:: PROBLEM ::
The answer must be a single number: the count of lines below that contain the string "TLong".

[Saved data entries]
^^^^
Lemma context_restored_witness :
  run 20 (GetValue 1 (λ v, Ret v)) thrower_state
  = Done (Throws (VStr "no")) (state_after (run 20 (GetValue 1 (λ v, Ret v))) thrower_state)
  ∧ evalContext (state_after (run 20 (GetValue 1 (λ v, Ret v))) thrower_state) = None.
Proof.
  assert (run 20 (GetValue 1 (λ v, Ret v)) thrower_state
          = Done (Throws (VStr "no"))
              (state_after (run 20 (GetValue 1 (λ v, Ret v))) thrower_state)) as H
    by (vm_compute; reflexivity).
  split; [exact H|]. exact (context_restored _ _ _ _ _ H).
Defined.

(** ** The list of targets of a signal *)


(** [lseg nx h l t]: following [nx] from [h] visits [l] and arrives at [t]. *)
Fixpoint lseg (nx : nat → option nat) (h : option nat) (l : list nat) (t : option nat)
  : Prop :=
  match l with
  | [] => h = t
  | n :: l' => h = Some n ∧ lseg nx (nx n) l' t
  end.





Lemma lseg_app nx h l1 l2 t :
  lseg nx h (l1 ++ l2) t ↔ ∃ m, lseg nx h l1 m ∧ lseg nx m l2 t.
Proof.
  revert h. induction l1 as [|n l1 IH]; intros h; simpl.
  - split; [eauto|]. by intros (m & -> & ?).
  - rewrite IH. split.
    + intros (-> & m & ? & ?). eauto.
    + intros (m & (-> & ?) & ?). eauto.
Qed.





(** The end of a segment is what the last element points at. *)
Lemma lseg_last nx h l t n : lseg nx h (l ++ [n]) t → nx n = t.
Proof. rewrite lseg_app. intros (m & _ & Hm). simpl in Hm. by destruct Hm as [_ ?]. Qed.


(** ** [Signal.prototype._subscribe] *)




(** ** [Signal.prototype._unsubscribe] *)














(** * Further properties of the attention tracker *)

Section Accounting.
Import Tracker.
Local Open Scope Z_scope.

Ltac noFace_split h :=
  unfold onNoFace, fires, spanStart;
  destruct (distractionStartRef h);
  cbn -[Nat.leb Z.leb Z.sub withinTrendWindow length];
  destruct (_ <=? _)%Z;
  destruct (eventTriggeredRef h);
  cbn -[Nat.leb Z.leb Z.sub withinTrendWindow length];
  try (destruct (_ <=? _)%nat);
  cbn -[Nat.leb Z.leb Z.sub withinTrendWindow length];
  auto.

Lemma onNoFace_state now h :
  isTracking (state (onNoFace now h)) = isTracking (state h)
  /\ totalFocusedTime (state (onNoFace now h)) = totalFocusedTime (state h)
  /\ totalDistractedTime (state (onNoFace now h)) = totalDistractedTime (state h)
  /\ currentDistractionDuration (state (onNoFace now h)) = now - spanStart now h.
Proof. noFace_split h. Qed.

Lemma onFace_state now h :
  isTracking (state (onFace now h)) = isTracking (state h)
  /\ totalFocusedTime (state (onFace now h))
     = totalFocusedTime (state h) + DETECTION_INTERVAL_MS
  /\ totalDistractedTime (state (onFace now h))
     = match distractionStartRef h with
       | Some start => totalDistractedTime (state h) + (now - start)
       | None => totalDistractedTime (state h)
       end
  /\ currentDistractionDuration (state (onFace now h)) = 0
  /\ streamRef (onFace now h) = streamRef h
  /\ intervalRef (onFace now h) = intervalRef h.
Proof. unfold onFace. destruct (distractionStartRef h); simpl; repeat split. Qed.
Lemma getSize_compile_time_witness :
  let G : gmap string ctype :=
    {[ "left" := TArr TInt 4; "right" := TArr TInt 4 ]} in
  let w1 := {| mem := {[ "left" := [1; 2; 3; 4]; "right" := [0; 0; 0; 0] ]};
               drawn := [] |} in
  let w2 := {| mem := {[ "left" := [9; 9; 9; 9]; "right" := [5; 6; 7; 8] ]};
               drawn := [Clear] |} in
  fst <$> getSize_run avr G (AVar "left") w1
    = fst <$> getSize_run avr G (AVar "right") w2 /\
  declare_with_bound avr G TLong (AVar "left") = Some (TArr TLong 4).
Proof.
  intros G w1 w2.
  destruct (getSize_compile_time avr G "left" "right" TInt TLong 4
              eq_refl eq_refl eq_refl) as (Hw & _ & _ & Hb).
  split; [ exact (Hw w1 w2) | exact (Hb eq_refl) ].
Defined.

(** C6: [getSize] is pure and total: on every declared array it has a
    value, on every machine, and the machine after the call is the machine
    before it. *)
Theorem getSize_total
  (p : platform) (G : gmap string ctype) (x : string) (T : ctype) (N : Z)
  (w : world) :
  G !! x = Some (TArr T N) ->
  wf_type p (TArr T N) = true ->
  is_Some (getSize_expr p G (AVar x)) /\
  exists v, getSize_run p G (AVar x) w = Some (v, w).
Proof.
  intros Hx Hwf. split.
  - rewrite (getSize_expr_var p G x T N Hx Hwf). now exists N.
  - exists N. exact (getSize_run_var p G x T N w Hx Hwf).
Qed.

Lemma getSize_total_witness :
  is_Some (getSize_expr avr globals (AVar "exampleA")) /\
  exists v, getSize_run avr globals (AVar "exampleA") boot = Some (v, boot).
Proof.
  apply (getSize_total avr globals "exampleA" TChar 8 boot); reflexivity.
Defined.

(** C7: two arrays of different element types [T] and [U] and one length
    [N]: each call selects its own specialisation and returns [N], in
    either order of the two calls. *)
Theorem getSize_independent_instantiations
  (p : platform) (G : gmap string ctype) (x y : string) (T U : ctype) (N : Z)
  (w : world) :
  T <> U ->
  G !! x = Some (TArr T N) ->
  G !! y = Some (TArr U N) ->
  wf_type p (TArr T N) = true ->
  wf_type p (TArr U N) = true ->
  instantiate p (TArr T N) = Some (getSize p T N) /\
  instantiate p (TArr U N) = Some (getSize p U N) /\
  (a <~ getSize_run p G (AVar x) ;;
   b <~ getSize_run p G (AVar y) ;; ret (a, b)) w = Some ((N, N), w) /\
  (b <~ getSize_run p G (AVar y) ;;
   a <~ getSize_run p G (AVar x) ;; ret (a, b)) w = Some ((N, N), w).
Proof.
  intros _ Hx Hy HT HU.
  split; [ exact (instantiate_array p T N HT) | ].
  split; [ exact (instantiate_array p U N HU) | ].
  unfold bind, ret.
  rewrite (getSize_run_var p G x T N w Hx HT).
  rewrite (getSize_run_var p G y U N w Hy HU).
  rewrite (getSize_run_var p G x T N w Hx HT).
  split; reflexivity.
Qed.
^^^^
:: EXERCISE SOLUTION ::
2